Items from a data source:
━━━━━━━━━━

Definition forcePrimary : Context :=
  {| messageLength := None; conversationDepth := None;
     forceModel := Some "deepseek-coder-v2:16b" |}.

Definition hotEngine : Machine :=
  snd (refreshHealth hotHost DEFAULTS (newEngine DEFAULTS)).

Definition emptyEngine : Machine :=
  snd (refreshHealth emptyHost DEFAULTS (newEngine DEFAULTS)).

Definition forceEmpty : Context :=
  {| messageLength := None; conversationDepth := None; forceModel := Some "" |}.

(* ===================================================================== *)
(** * More JavaScript operators *)

(** [Math.min(a, b)]: NaN when either argument is NaN, otherwise the
    smaller one, with -0 below +0. *)
Definition Math_min (a b : float) : float :=
  if PrimFloat.is_nan a || PrimFloat.is_nan b then nan
  else if (a <? b)%float then a
  else if (b <? a)%float then b
  else if PrimFloat.get_sign a then a else b.

(** The number a length or a count is: exact for every length a string or
    an array can have. *)
Fixpoint numberOfNat (n : nat) : float :=
  match n with
  | O => 0%float
  | S k => (numberOfNat k + 1)%float
  end.

(** [s.replace(/\/$/, "")]: [s] without its last character when that is
    a slash. *)
Fixpoint stripTrailingSlash (s : string) : string :=
  match s with
  | EmptyString => EmptyString
  | String c rest =>
      match rest with
      | EmptyString => if Ascii.eqb c "/"%char then EmptyString else s
      | String _ _ => String c (stripTrailingSlash rest)
      end
  end.

Fixpoint endsWithSlash (s : string) : bool :=
  match s with
  | EmptyString => false
  | String c rest =>
      match rest with
      | EmptyString => Ascii.eqb c "/"%char
      | String _ _ => endsWithSlash rest
      end
  end.

(** [s] without the prefix [p], when it starts with it. *)
Fixpoint dropPrefix (p s : string) : option string :=
  match p with
  | EmptyString => Some s
  | String a p' =>
      match s with
      | EmptyString => None
      | String b s' => if Ascii.eqb a b then dropPrefix p' s' else None
      end
  end.

(** [s.replace(/^ollama\//, "")]. *)
Definition stripOllamaPrefix (s : string) : string :=
  nullish (dropPrefix "ollama/" s) s.

(* ===================================================================== *)
(** * ollama-client.ts: the rest of class OllamaClient *)

(** The constructor's [this.host], and the URL of an endpoint. *)
Definition clientHost (host : string) : string := stripTrailingSlash host.

Definition endpointUrl (host path : string) : string := clientHost host ++ path.

Record VramTotal := { totalVram : float; modelCount : nat }.

Definition getTotalVramUsage : M VramTotal :=
  h <- getHealth ;;
  ret {| totalVram :=
           fold_left (fun total m => (total + rm_size_vram m)%float)
             (runningModels h) 0%float;
         modelCount := length (runningModels h) |}.

Definition estimateGpuLoad (gpuVramBytes : float) : M float :=
  if (gpuVramBytes <=? 0)%float then ret 0%float
  else
    t <- getTotalVramUsage ;;
    ret (Math_min (totalVram t / gpuVramBytes) 1).

(* ===================================================================== *)
(** * config.ts: resolvePluginConfig *)

(** A value of the raw plugin configuration, by its [typeof]; a missing
    key reads as [RawUndefined]. *)
Inductive RawValue :=
| RawUndefined
| RawNumber (n : float)
| RawString (s : string)
| RawBoolean (b : bool)
| RawOther.

Definition RawConfig : Type := string -> RawValue.

Definition stringOr (v : RawValue) (d : string) : string :=
  match v with RawString s => s | _ => d end.

Definition numberOr (v : RawValue) (d : float) : float :=
  match v with RawNumber n => n | _ => d end.

Definition booleanOr (v : RawValue) (d : bool) : bool :=
  match v with RawBoolean b => b | _ => d end.

Definition resolvePluginConfig (raw : option RawConfig) : PluginConfig :=
  match raw with
  | None => DEFAULTS
  | Some raw =>
      {| ollamaHost := stringOr (raw "ollamaHost") (ollamaHost DEFAULTS);
         primaryModel := stringOr (raw "primaryModel") (primaryModel DEFAULTS);
         sidecarModel := stringOr (raw "sidecarModel") (sidecarModel DEFAULTS);
         fallbackModel :=
           match raw "fallbackModel" with RawString s => Some s | _ => None end;
         keepAliveMinutes :=
           numberOr (raw "keepAliveMinutes") (keepAliveMinutes DEFAULTS);
         gpuMemoryThreshold :=
           numberOr (raw "gpuMemoryThreshold") (gpuMemoryThreshold DEFAULTS);
         healthCheckIntervalSec :=
           numberOr (raw "healthCheckIntervalSec") (healthCheckIntervalSec DEFAULTS);
         preloadOnStart := booleanOr (raw "preloadOnStart") (preloadOnStart DEFAULTS);
         autoRoute := booleanOr (raw "autoRoute") (autoRoute DEFAULTS);
         dashboardEnabled :=
           booleanOr (raw "dashboardEnabled") (dashboardEnabled DEFAULTS) |}
  end.
Lemma missing_frames_of_raise st params chunks dl lvl e :
  getitem params "dst_level" = Ret dl →
  head (requested_levels dl) = Some lvl →
  level_target params lvl chunks = Raise e →
  missing_frames_of st params chunks = Raise e.
Proof.
  intros Hdl Hhead Htarget.
  rewrite (missing_frames_of_levels_eq _ _ _ _ Hdl).
  unfold requested_levels in Hhead.
  destruct (as_list dl) as [levels|].
  - destruct levels as [|l levels]; [done|]. injection Hhead as ->.
    simpl. by rewrite (level_check_raise _ _ _ _ _ Htarget).
  - injection Hhead as ->. by rewrite (level_check_raise _ _ _ _ _ Htarget).
Qed.

Lemma get_missing_chunks_raise st params chunks fr dl lvl e :
  getitem params "force_recompute" = Ret fr → truthy fr = false →
  is_Some (dict_get params "app") →
  getitem params "dst_level" = Ret dl →
  head (requested_levels dl) = Some lvl →
  level_target params lvl chunks = Raise e →
  _get_missing_chunks st params chunks = Raise e.
Proof.
  intros Hfr Hforce [app Happ] Hdl Hhead Htarget.
  unfold _get_missing_chunks. rewrite Hfr. simpl. rewrite Hforce.
  unfold getitem at 1. rewrite Happ. simpl.
  by rewrite (missing_frames_of_raise _ _ _ _ _ _ Hdl Hhead Htarget).
Qed.

(** X6. Only the listing itself is guarded. An exception raised while the
    first requested level works out its destination and frame range (an
    image type without a path, a missing root, an address that does not
    parse, a chunk endpoint that is not a number) is not turned into the
    dispatch-everything fallback: it leaves [_get_missing_chunks], and
    [run_halted_queue] stops after the purges with nothing published. *)
Theorem errors_before_the_listing_propagate dumps st initial_count ticks
    params chunks fr dl lvl e :
  getitem params "force_recompute" = Ret fr → truthy fr = false →
  is_Some (dict_get params "app") →
  getitem params "dst_level" = Ret dl →
  head (requested_levels dl) = Some lvl →
  level_target params lvl chunks = Raise e →
  _get_missing_chunks st params chunks = Raise e
  ∧ run_halted_queue dumps st initial_count ticks params chunks
    = {| ops := setup_ops; iterations := 0; outcome := Raise e |}.
Proof.
  intros Hfr Hforce Happ Hdl Hhead Htarget.
  pose proof (get_missing_chunks_raise st _ _ _ _ _ _ Hfr Hforce Happ Hdl Hhead
                Htarget) as H.
  split; [done|]. unfold run_halted_queue. by rewrite H.
Qed.
(** validateSecrets.ts, lines 8-22.  The first line is the entry in the
    call log; the function prints exactly one line on each path. *)
Definition validateSecret (name value pattern : string) : JS bool :=
  emit (Called_validateSecret name value pattern);;
  try_catch
    (regex ← new_RegExp pattern;
     if negb (RegExp_test regex value) then
       console_log_call (msg_mismatch name pattern);;
       mret false
     else
       console_log_call (msg_valid name);;
       mret true)
    (λ e,
       console_log_call (msg_error name (message e));;
       mret false).

(** The argument loop of lines 33-44: [args[i]] is a flag only when an
    element follows it, and that element is then skipped. *)
Fixpoint parse_args (args : list string) (name value regex : string)
  : string * string * string :=
  match args with
  | [] => (name, value, regex)
  | arg :: rest =>
      match rest with
      | [] => (name, value, regex)
      | next :: rest' =>
          if String.eqb arg "--name" then parse_args rest' next value regex
          else if String.eqb arg "--value" then parse_args rest' name next regex
          else if String.eqb arg "--regex" then parse_args rest' name value next
          else parse_args rest name value regex
      end
  end.

Definition usage : string :=
  "Missing required arguments. Usage: node validateSecrets.js --name NAME --value VALUE --regex PATTERN".

(** validateSecrets.ts, lines 25-58, for [args = process.argv.slice(2)]. *)
Definition main (args : list string) : JS unit :=
  try_catch
    (let '(name, value, regex) := parse_args args "" "" "" in
     (if negb (truthy_string name) || negb (truthy_string value)
         || negb (truthy_string regex)
      then console_error usage;; process_exit 1
      else mret ());;
     result ← validateSecret name value regex;
     process_exit (if result : bool then 0 else 1))
    (λ error,
       console_error ("Unexpected error: " +:+ message error);;
       process_exit 1).

End Engine.
End ValidateSecrets.

(** ** Objects with string values *)

(** An object whose values are strings, as [loadEnvChecks] builds one with
    [envChecks[key] = type] and [validateEnv] walks it with [for ... in]. *)
Module JsObject.

(** The own properties, in the order of their creation; names distinct. *)
Definition t : Type := list (string * string).

(** [o[key]], for an own property. *)
Fixpoint get (key : string) (o : t) : option string :=
  match o with
  | [] => None
  | (k, v) :: rest => if String.eqb k key then Some v else get key rest
  end.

━━━━━━━━━━

=== What you will do ===
Across all the records, find the lines containing the word "stringOr" and reproduce each one.

=== Final answer ===
Definition stringOr (v : RawValue) (d : string) : string :=
      {| ollamaHost := stringOr (raw "ollamaHost") (ollamaHost DEFAULTS);
         primaryModel := stringOr (raw "primaryModel") (primaryModel DEFAULTS);
         sidecarModel := stringOr (raw "sidecarModel") (sidecarModel DEFAULTS);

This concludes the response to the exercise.